Discounting To Win New Accounts Costs Advisors At Least 21% Of Their Posted Fees Hot
PriceMetrix didn't need to survey advisors to get self-reported -- and unreliable -- data. It simply crunched the numbers on the roughly $850 billion in AUM already keyed into its system and determined that, on average, that money is generating 1.32% a year for advisors.
However, back in 2007, that same money was earning 1.47% a year -- a result of what PriceMetrix says is a typical discount of 21% to 28% that advisors are giving large and small clients alike.
Segmented by quartile, the top 25% advisors charged 2.01% while the bottom 25% settled for 0.81%.
This is not a race to the bottom, PriceMetrix says. There was no evidence that low-priced advisors stole cost-conscious accounts from their higher-priced competitors.
Instead, the discounting seems to be an unnecessary gesture motivated by fear.
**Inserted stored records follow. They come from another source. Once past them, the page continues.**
Lemma RunDestination_queue env fuel cfg t :
  let netns := dc_TapNetns cfg in
  let iface := dc_TapIface cfg in
  mon (qstep netns iface) QAbsent t = QAbsent → ordered (resume_ok netns iface) t →
  twp env (RunDestination fuel cfg) (fun _ => True) (fun _ t' =>
    mon (qstep netns iface) QAbsent t' ≠ QBlock ∧ ordered (resume_ok netns iface) t') t.
Proof.
  intros netns iface Hq Hg. unfold RunDestination. apply twp_bind.
  eapply twp_mono.
  { apply twp_and; [apply dest_resolve_same|].
    apply (twp_quiet netns iface env _ (fun _ t' => mon (qstep netns iface) QAbsent t' = QAbsent ∧
      ordered (resume_ok netns iface) t')); [apply aside_quiet, off_resolve|done|]. intros a t1 H1 Hg1.
    by rewrite H1. }
  intros [cfg1|e] t1 [Hv [H1 Hg1]]; [|apply twp_ret; by rewrite H1].
  destruct (Hv cfg1 eq_refl) as (Ha1 & Hb1 & _). apply twp_bind. eapply twp_mono.
  { apply twp_and; [apply dest_replay_same|].
    apply (twp_quiet netns iface env _ (fun _ t' => mon (qstep netns iface) QAbsent t' = QAbsent ∧
      ordered (resume_ok netns iface) t')); [apply aside_quiet, off_replay|done|]. intros a t2 H2 Hg2.
    by rewrite H2. }
  intros [cfg2|e] t2 [Hv2 [H2 Hg2]]; [|apply twp_ret; by rewrite H2].
  destruct (Hv2 cfg2 eq_refl) as (Ha2 & Hb2 & _).
  assert (Hi : dc_TapIface cfg2 = iface) by (unfold iface; congruence).
  assert (Hn : dc_TapNetns cfg2 = netns) by (unfold netns; congruence).
  destruct (dest_check cfg2); [apply twp_ret; by rewrite H2|].
  apply twp_bind. eapply twp_mono; [by apply (plug_install_queue netns iface)|].
  intros [q|e] t3 [Hg3 H3]; [|by apply twp_ret].
  apply twp_bind. eapply (twp_quiet netns iface);
    [apply aside_quiet; by apply emits_NewClient|done|].
  intros err t4 H4 Hg4. apply twp_bind. rewrite H3 in H4.
  assert (Hend : ∀ (r : option error * bool) t5, ordered (resume_ok netns iface) t5 →
    (r.2 = false → mon (qstep netns iface) QAbsent t5 ≠ QBlock) →
    twp env ((if (r.2 : bool)
              then _ ← runCmdInNetns CtxCleanup (dc_TapNetns cfg2) (qdisc_del (dc_TapIface cfg2)); mret tt
              else mret tt);; mret r.1) (fun _ => True) (fun _ t' =>
      mon (qstep netns iface) QAbsent t' ≠ QBlock ∧ ordered (resume_ok netns iface) t') t5).
  { intros r t5 Hg5 H5. rewrite Hi, Hn. apply twp_bind. destruct r.2.
    - apply twp_bind, twp_runCmdInNetns. fold (q_del netns iface). intros d. apply twp_ret, twp_ret.
      split; [|by apply good_cmd]. rewrite mon_snoc, qstep_del.
      destruct d; [|done]. simpl. by destruct (decide _).
    - apply twp_ret, twp_ret. auto. }
  destruct err as [e|]; [apply twp_ret, Hend; [done|]; simpl; intros ->; by rewrite H4|].
  apply twp_bind. eapply twp_mono; [by apply (dest_connected_queue netns iface)|].
  intros r t5 [Hg5 H5]. apply twp_bind.
  eapply (twp_quiet netns iface); [apply aside_quiet; by apply emits_Close|done|].
  intros _ t6 H6 Hg6. apply twp_ret, Hend; [done|]. by rewrite H6.
Qed.

(** ** The NBD server *)

(** Whether the server has been started and not yet been told to stop. *)
Definition nbd_step (s : bool) (ev : event) : bool :=
  match ev with
  | EvExec _ (NBDServerStartArgs _ _ _) (inl _) => true
  | EvExec c NoArgs _ => if (c =? "nbd-server-stop")%string then false else s
  | _ => s
  end.

Abbreviation nbd := (mon nbd_step false).

Definition ev_off_nbd (ev : event) : Prop :=
  match ev with
  | EvExec c NoArgs _ => c = "query-status"
  | EvExec _ (NBDServerStartArgs _ _ _) _ => False
  | _ => True
  end.

Lemma off_nbd {A} (m : M A) : emits ev_off_nbd m → emits (neutral nbd_step) m.
Proof.
  apply emits_mono. intros ev Hev s. destruct ev as [| |c [] []| | | | | | | | | | |]; try done;
    simpl in *; by subst c.
Qed.

(** Programs that execute no QMP command. *)
Definition ev_no_exec (ev : event) : Prop := match ev with EvExec _ _ _ => False | _ => True end.

Lemma no_exec_nbd {A} (m : M A) : emits ev_no_exec m → emits (neutral nbd_step) m.
Proof. intros H. apply off_nbd. eapply emits_mono; [|exact H]. by intros []. Qed.

Lemma twp_nbd env {A} (m : M A) (Q : A → list event → Prop) t :
  emits (neutral nbd_step) m → (∀ a t1, nbd (t ++ t1) = nbd t → Q a (t ++ t1)) →
  twp env m (fun _ => True) Q t.
Proof. apply twp_neutral. Qed.

Lemma emits_runCmdInNetns (P : event → Prop) ctx netns argv :
  (∀ a r, P (EvCmd a r)) → emits P (runCmdInNetns ctx netns argv).
Proof. intros HP. unfold runCmdInNetns. emits_calls. Qed.

Ltac calls :=
  repeat first
    [ progress emits_calls
    | lazymatch goal with
      | |- always _ (waitForSocket _ _ _ _) => apply emits_waitForSocket
      | |- always _ (spawnDetachedProcess _ _) => apply emits_spawnDetached; intros ?
      | |- always _ (LookupPodIP _ _ _) => apply emits_LookupPodIP
      | |- always _ (runCmdInNetns _ _ _) => apply emits_runCmdInNetns; intros ? ?
      | |- always _ (resolveSandbox _ _) => apply emits_silent, silent_resolveSandbox
      end ].

Lemma no_exec_newPodLogClient ref : emits ev_no_exec (newPodLogClient ref).
Proof. unfold newPodLogClient, resolveAPIServerHostPort, Getenv. calls. Qed.

Lemma no_exec_scan ep ms : emits ev_no_exec (scanPodLogMarkers ep ms).
Proof. unfold scanPodLogMarkers, HttpGet. calls. Qed.

Lemma no_exec_resolve cfg : emits ev_no_exec (dest_resolve cfg).
Proof. unfold dest_resolve. calls. Qed.

Lemma no_exec_replay fuel cfg : emits ev_no_exec (dest_replay fuel cfg).
Proof.
  assert (Hl : ∀ ep, emits ev_no_exec (fetch_loop fuel ep)).
  { intros ep. induction fuel as [|n IH]; cbn [fetch_loop]; unfold writeCmdlineTempFile;
      repeat first [apply no_exec_scan | progress calls]. }
  assert (Hs : ∀ cfg, emits ev_no_exec (spawnReplayedQEMU fuel CtxCaller cfg)).
  { intros c. unfold spawnReplayedQEMU, readCmdlineFile, replay_nvdimm, copyNvdimmImage, spawn_with_args,
      setupTapIface, startVirtiofsd. calls. }
  unfold dest_replay, fetchCmdlineFromPodLog.
  repeat first [apply no_exec_newPodLogClient | apply Hs | progress calls].
Qed.

Lemma no_exec_plug cfg : emits ev_no_exec (plug_install cfg).
Proof. unfold plug_install. calls. Qed.

Lemma off_nbd_meta fuel cfg : emits ev_off_nbd (writeMigrationMeta fuel cfg).
Proof.
  assert (Hs : ∀ es, emits ev_off_nbd (find_persist es)).
  { intros es. induction es as [|e es IH]; cbn [find_persist]; calls. }
  assert (Hp : emits ev_off_nbd findAnyPersistJSON) by (unfold findAnyPersistJSON; calls).
  assert (Hc : ∀ ref, emits ev_off_nbd (newPodLogClient ref)).
  { intros ref. eapply emits_mono; [|apply no_exec_newPodLogClient]. by intros []. }
  assert (Hm : ∀ ep ms, emits ev_off_nbd (scanPodLogMarkers ep ms)).
  { intros ep ms. eapply emits_mono; [|apply no_exec_scan]. by intros []. }
  unfold writeMigrationMeta, meta_config, fetchVMConfigFromPodLog, decode_marker.
  repeat first [apply Hp | apply Hc | apply Hm | progress calls].
Qed.

Lemma off_nbd_survive s : emits ev_off_nbd (surviveContainerExit s).
Proof.
  assert (Hm : ∀ p q es, emits ev_off_nbd (move_threads p q es)).
  { intros p q es. induction es as [|e es IH]; cbn [move_threads]; calls. }
  unfold surviveContainerExit, moveKVMHelperThreads. calls.
Qed.

Lemma dest_finish_nbd env fuel cfg t :
  twp env (dest_finish fuel cfg) (fun _ => True)
    (fun _ t' => nbd t' = if dc_SharedStorage cfg then nbd t else false) t.
Proof.
  assert (Hrest : ∀ t1, nbd t1 = (if dc_SharedStorage cfg then nbd t else false) →
    twp env (r ← Execute fuel CtxCleanup "announce-self" (AnnounceSelfArgs garpInitialMS garpMaxMS garpRounds garpStepMS);
      match r with
      | inr e => mret (Some (ErrWrap "GARP announce-self failed" e))
      | inl _ => writeMigrationMeta fuel cfg;; surviveContainerExit (dc_QMPSocket cfg);; mret None
      end) (fun _ => True) (fun _ t' => nbd t' = if dc_SharedStorage cfg then nbd t else false) t1).
  { intros t1 H1. apply twp_nbd; [|by intros a t2 ->].
    apply off_nbd. repeat first [apply off_nbd_meta | apply off_nbd_survive | progress calls]. }
  unfold dest_finish. apply twp_bind, twp_when; intros Hs.
  - apply twp_bind, twp_Execute; [|done]. intros r. apply twp_ret, Hrest.
    apply negb_true_iff in Hs. by rewrite Hs, mon_snoc.
  - apply Hrest. apply negb_false_iff in Hs. by rewrite Hs.
Qed.

Lemma dest_resume_nbd env fuel cfg q t :
  twp env (dest_resume fuel cfg q) (fun _ => True)
    (fun r t' => nbd t' = if r.2 && negb (dc_SharedStorage cfg) then false else nbd t) t.
Proof.
  unfold dest_resume. apply twp_bind, twp_nbd; [apply no_exec_nbd; destruct q; calls|].
  intros [e|] t1 H1; [by apply twp_ret|].
  apply twp_bind, twp_nbd; [apply no_exec_nbd; calls|].
  intros [e|] t2 H2; [apply twp_ret; by rewrite H2|].
  apply twp_bind, twp_nbd; [apply no_exec_nbd; destruct q; calls|].
  intros [e|] t3 H3; [apply twp_ret; by rewrite H3, H2|].
  apply twp_bind. eapply twp_mono; [apply dest_finish_nbd|]. intros r t4 H4. apply twp_ret. simpl.
  rewrite H4, H3, H2, H1. by destruct (dc_SharedStorage cfg).
Qed.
If anything, charging more helped the advisors that the company tracks open 25% more accounts over the three-year period -- and needless to say, every dollar of that added AUM was more profitable.
This coincides with what pricing gurus -- like Rafi Mohammed, author of Pricing for Profit and The 1% Windfall -- have been telling me for ages.
The advisory business is not the commoditized every-basis-point-counts world of traditional brokerage, much less mass market retail. Clients pick advisors because they see value, not a bargain. And if they see a good fit, they're unlikely to quibble at all over pricing.
After all, one of the many things the typical client doesn't care about is your profit margin.
That said, PriceMetrix warns that it's nearly impossible to raise your fees on existing clients once they join your book, so the only way to rectify historical mistakes is to ramp up what you charge new clientele.